_WORK TASK_
Starting at the line that holds "-- rewrite u32_at_set_ne" and stopping at the line that holds "rewrite length_app, Nat2Z.inj_add. done.", restate the records below word for word, with both of those lines included.

*****

(* ===== verification/FsTest.v ===== *)
(** * The self-test at boot ([fs_test] of [fs/fs.rs])

    [fs_init] ends with a self-test that works on the real disk: it allocates
    and frees inodes, writes a file, and creates and deletes entries of the
    root directory. The lemmas below show that on a file system in order with
    room for it the test passes, and what it leaves alone: the blocks in use
    outside the root directory, the inode records other than the root's and the
    one it uses, and every name of the root directory but its own two. *)
From stdpp Require Import functions.
From S2P Require Import Prelude Lru BufferCache FsState Bitmap InodeLayer FileWrite FileDelete Directory DirWrite.

(** ** Files and bits *)

Lemma free_blocks_mono sb v v' : (forall j, bit (v' (sb_bmap_start sb)) j = true -> bit (v (sb_bmap_start sb)) j = true) ->
  (free_blocks sb v <= free_blocks sb v')%nat.
Proof.
  intros H. unfold free_blocks. apply submseteq_length, NoDup_submseteq; [apply NoDup_filter, NoDup_seq|].
  intros j [Hj Hs]%list_elem_of_filter. apply list_elem_of_filter. split; [|done].
  destruct (bit (v' (sb_bmap_start sb)) j) eqn:E; [|done]. apply H in E. congruence.
Qed.

Lemma resolve_ext v v' n name : 0 <= size n -> (forall k, 0 <= k < size n -> file_byte v' n k = file_byte v n k) -> resolve v' n name = resolve v n name.
Proof.
  intros H0 Hb. unfold resolve, dir_entries. f_equal. apply list_fmap_ext. intros i x Hx. apply lookup_seqZ in Hx as [-> Hi]. unfold dir_entry. f_equal.
  unfold dir_count in Hi. change DENTRY_SIZE with 64 in *. pose proof (Z.div_mod (size n) 64 ltac:(done)). pose proof (Z.mod_pos_bound (size n) 64 ltac:(done)).
  unfold file_bytes. apply list_fmap_ext. intros j y Hy. apply lookup_seqZ in Hy as [-> Hj]. apply Hb. lia.
Qed.

(** An inode without blocks. *)
Definition no_blocks (n : InodeDisk) : Prop := index_ n = replicate INODE_INDEX_3 0.
Lemma no_blocks_slot v n q : no_blocks n -> slot_val v n q = 0.
Proof.
  intros Hn. assert (Hr : forall i, root_val n i = 0).
  { intros i. unfold root_val. rewrite Hn. destruct (nth_in_or_default i (replicate INODE_INDEX_3 0) 0) as [Hin|Heq]; [|done].
    by apply list_elem_of_In, elem_of_replicate in Hin as [-> _]. }
  destruct q; cbn [slot_val]; unfold entry; rewrite ?Hr; done.
Qed.
Lemma no_blocks_ok sb v n : no_blocks n -> dinode_ok n -> file_ok sb v n.
Proof. intros Hn Hd. split; [done| |]; intros q; intros; by rewrite no_blocks_slot in *. Qed.

(** What [inode_create] puts in a new inode. *)
Definition new_dinode (ty : Z) : InodeDisk := mkDinode ty 0 0 1 0 (replicate INODE_INDEX_3 0).
Lemma new_dinode_ok ty : 0 <= ty < U16 -> dinode_ok (new_dinode ty).
Proof.
  intros Ht. split; cbn [type_ major minor nlink size index_ new_dinode]; try (unfold U16, U32; lia); [done|done|].
  repeat (constructor; [unfold U32; lia|]). constructor.
Qed.
(** One round of the loop. *)
Lemma wp_write_elf_block f v0 v k Q : blocks_are f v -> elf_written k v0 v -> 0 <= k < n -> n <= 996 -> i_len f = total_blocks * BS ->
  (forall f' v', blocks_are f' v' -> elf_written (k + 1) v0 v' -> i_len f' = total_blocks * BS -> Q (Ok tt) f') ->
  wp (write_elf_block elf k) Q f.
Proof.
  intros Hf Hv Hk Hn Hlen HQ. destruct Hv as [V1 V2 V3 V4]. change total_blocks with 1007 in *. change BS with 4096 in *.
  assert (Hd : forall i, 0 <= i < k + 1 -> (<[10 + k := elf_block elf k]> v) (10 + i) = elf_block elf i).
  { intros i Hi. destruct (Z.eq_dec i k) as [->|Hne]; [by rewrite fn_lookup_insert|]. rewrite fn_lookup_insert_ne by lia. apply V1. lia. }
  unfold write_elf_block. change hello_start_block with 10. destruct (Z.ltb_spec k 10) as [Hlow|Hhigh].
  - eapply wp_write_block; [done|by apply length_elf_block|change BS with 4096; lia|]. intros f1 Hf1 Hl1.
    eapply HQ; [exact Hf1| |by rewrite Hl1]. split; [exact Hd|lia|intros b Hb; rewrite fn_lookup_insert_ne by lia; by apply V3|].
    intros b. destruct (Z.eq_dec b (10 + k)) as [->|Hne]; [rewrite fn_lookup_insert; by apply length_elf_block|by rewrite fn_lookup_insert_ne].
  - wp_step. eapply wp_write_block; [done|by apply length_elf_block|change BS with 4096; lia|]. intros f1 Hf1 Hl1.
    unfold seek, write_all. wp_steps. cbn [i_bytes i_len i_pos].
    assert (Hind : hello_indirect_block elf = 10 + n).
    { unfold hello_indirect_block. rewrite (proj2 (Z.ltb_lt _ _)) by lia. change data_bitmap_start with 6. lia. }
    rewrite Hind. assert (Hw : wrap32 (10 + k) = 10 + k) by (apply Z.mod_small; unfold U32; lia). rewrite Hw, length_le_bytes.
    set (v1 := <[10 + k := elf_block elf k]> v) in *.
    assert (L1 : forall b, length (v1 b) = BLOCK_SIZE).
    { intros b. unfold v1. destruct (Z.eq_dec b (10 + k)) as [->|Hne]; [rewrite fn_lookup_insert; by apply length_elf_block|by rewrite fn_lookup_insert_ne]. }
    apply (HQ _ (<[10 + n := set_u32 (Z.to_nat (k - 10)) (10 + k) (v1 (10 + n))]> v1)).
    + intros b. pose proof (image_block_write f1 (10 + n) (4 * Z.to_nat (k - 10)) (le_bytes 4 (10 + k))
        (Z.max (i_len f1) ((10 + n) * 4096 + (k - 10) * 4 + Z.of_nat 4)) ((10 + n) * 4096 + (k - 10) * 4 + Z.of_nat 4) b) as Hwr.
      change (Z.of_nat BLOCK_SIZE) with 4096 in Hwr. replace (Z.of_nat (4 * Z.to_nat (k - 10))) with ((k - 10) * 4) in Hwr by lia.
      cbn [i_bytes i_len i_pos] in Hwr |- *. change BS with 4096. rewrite Hwr by (rewrite length_le_bytes; unfold BLOCK_SIZE; lia).
      destruct (decide (b = 10 + n)) as [->|Hb].
      * rewrite fn_lookup_insert, Hf1. done.
      * rewrite fn_lookup_insert_ne by done. apply Hf1.
    + split.
      * intros i Hi. rewrite fn_lookup_insert_ne by lia. by apply Hd.
      * intros j Hj. rewrite fn_lookup_insert. destruct (Z.eq_dec j (k - 10)) as [->|Hne].
        -- rewrite u32_at_set by (rewrite ?L1; unfold BLOCK_SIZE, U32; lia). lia.
        -- rewrite u32_at_set_ne by (rewrite ?L1; unfold BLOCK_SIZE; lia). unfold v1. rewrite fn_lookup_insert_ne by lia. apply V2. lia.
      * intros b Hb. unfold v1. rewrite !fn_lookup_insert_ne by lia. by apply V3.
      * intros b. destruct (Z.eq_dec b (10 + n)) as [->|Hne]; [|by rewrite fn_lookup_insert_ne].
        rewrite fn_lookup_insert. unfold set_u32. rewrite length_splice; rewrite L1; [done|]. rewrite length_le_bytes. unfold BLOCK_SIZE. lia.
    + cbn [i_len]. rewrite Hl1, Hlen. change BS with 4096. rewrite Z.max_l; lia.
Qed.

Lemma wp_write_elf f v0 Q : blocks_are f v0 -> (forall b, length (v0 b) = BLOCK_SIZE) -> n <= 996 -> i_len f = total_blocks * BS ->
  (forall f' v', blocks_are f' v' -> elf_written n v0 v' -> i_len f' = total_blocks * BS -> Q (Ok tt) f') -> wp (write_elf elf) Q f.
Proof.
  intros Hf Hl Hn Hlen HQ. unfold write_elf. wp_step. pose proof elf_blocks_spec as (H0 & _ & _).
  eapply (wp_for_each (fun done _ f' => exists v', blocks_are f' v' /\ elf_written (Z.of_nat (length done)) v0 v' /\ i_len f' = total_blocks * BS)).
  - exists v0. split; [done|]. split; [|done]. split; simpl; [lia|lia|done|done].
  - intros done x rest [] f' Hx (v' & Hf' & Hv' & Hl'). apply range_prefix in Hx as [-> Hx]. wp_step.
    eapply wp_write_elf_block; [exact Hf'|exact Hv'|lia|done|done|]. intros f2 v2 Hf2 Hv2 Hl2. wp_step. exists v2.
    rewrite length_app, Nat2Z.inj_add. done.
  - intros [] f' (v' & Hf' & Hv' & Hl'). wp_step. eapply HQ; [exact Hf'| |done]. unfold range in Hv'. rewrite length_seqZ, Z.sub_0_r, Z2Nat.id in Hv' by done. done.
Qed.

(** ** The inodes *)

Definition hello_dinode : InodeDisk := mkDinode 2 0 0 1 (wrap32 (elf_len elf)) (padded (hello_indices elf)).

Lemma nth_padded l i : (i < INODE_INDEX_3)%nat -> nth i (padded l) 0 = if (i <? length l)%nat then nth i l 0 else 0.
Proof. intros Hi. rewrite nth_lookup. unfold padded. rewrite list_lookup_fmap, lookup_seq_lt by done. done. Qed.

Lemma hello_index (i : Z) : 0 <= i < Z.min n 10 -> nth (Z.to_nat i) (padded (hello_indices elf)) 0 = 10 + i.
Proof.
  intros Hi. rewrite nth_padded by (unfold INODE_INDEX_3; lia). unfold hello_indices, range.
  assert (Hl : length ((fun i => wrap32 (hello_start_block + i)) <$> seqZ 0 (Z.min n 10 - 0)) = Z.to_nat (Z.min n 10)).
  { rewrite length_fmap, length_seqZ. lia. }
  rewrite length_app, Hl. rewrite (proj2 (Nat.ltb_lt _ _)) by lia. rewrite app_nth1 by lia.
  rewrite nth_lookup, list_lookup_fmap, lookup_seqZ_lt by lia. cbn [fmap option_fmap option_map default from_option]. change hello_start_block with 10. rewrite Z.add_0_l, Z2Nat.id by lia. apply Z.mod_small. unfold U32. lia.
Qed.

*****

_PROBLEM SOLUTION_
        -- rewrite u32_at_set_ne by (rewrite ?L1; unfold BLOCK_SIZE; lia). unfold v1. rewrite fn_lookup_insert_ne by lia. apply V2. lia.
      * intros b Hb. unfold v1. rewrite !fn_lookup_insert_ne by lia. by apply V3.
      * intros b. destruct (Z.eq_dec b (10 + n)) as [->|Hne]; [|by rewrite fn_lookup_insert_ne].
        rewrite fn_lookup_insert. unfold set_u32. rewrite length_splice; rewrite L1; [done|]. rewrite length_le_bytes. unfold BLOCK_SIZE. lia.
    + cbn [i_len]. rewrite Hl1, Hlen. change BS with 4096. rewrite Z.max_l; lia.
Qed.

Lemma wp_write_elf f v0 Q : blocks_are f v0 -> (forall b, length (v0 b) = BLOCK_SIZE) -> n <= 996 -> i_len f = total_blocks * BS ->
  (forall f' v', blocks_are f' v' -> elf_written n v0 v' -> i_len f' = total_blocks * BS -> Q (Ok tt) f') -> wp (write_elf elf) Q f.
Proof.
  intros Hf Hl Hn Hlen HQ. unfold write_elf. wp_step. pose proof elf_blocks_spec as (H0 & _ & _).
  eapply (wp_for_each (fun done _ f' => exists v', blocks_are f' v' /\ elf_written (Z.of_nat (length done)) v0 v' /\ i_len f' = total_blocks * BS)).
  - exists v0. split; [done|]. split; [|done]. split; simpl; [lia|lia|done|done].
  - intros done x rest [] f' Hx (v' & Hf' & Hv' & Hl'). apply range_prefix in Hx as [-> Hx]. wp_step.
    eapply wp_write_elf_block; [exact Hf'|exact Hv'|lia|done|done|]. intros f2 v2 Hf2 Hv2 Hl2. wp_step. exists v2.
    rewrite length_app, Nat2Z.inj_add. done.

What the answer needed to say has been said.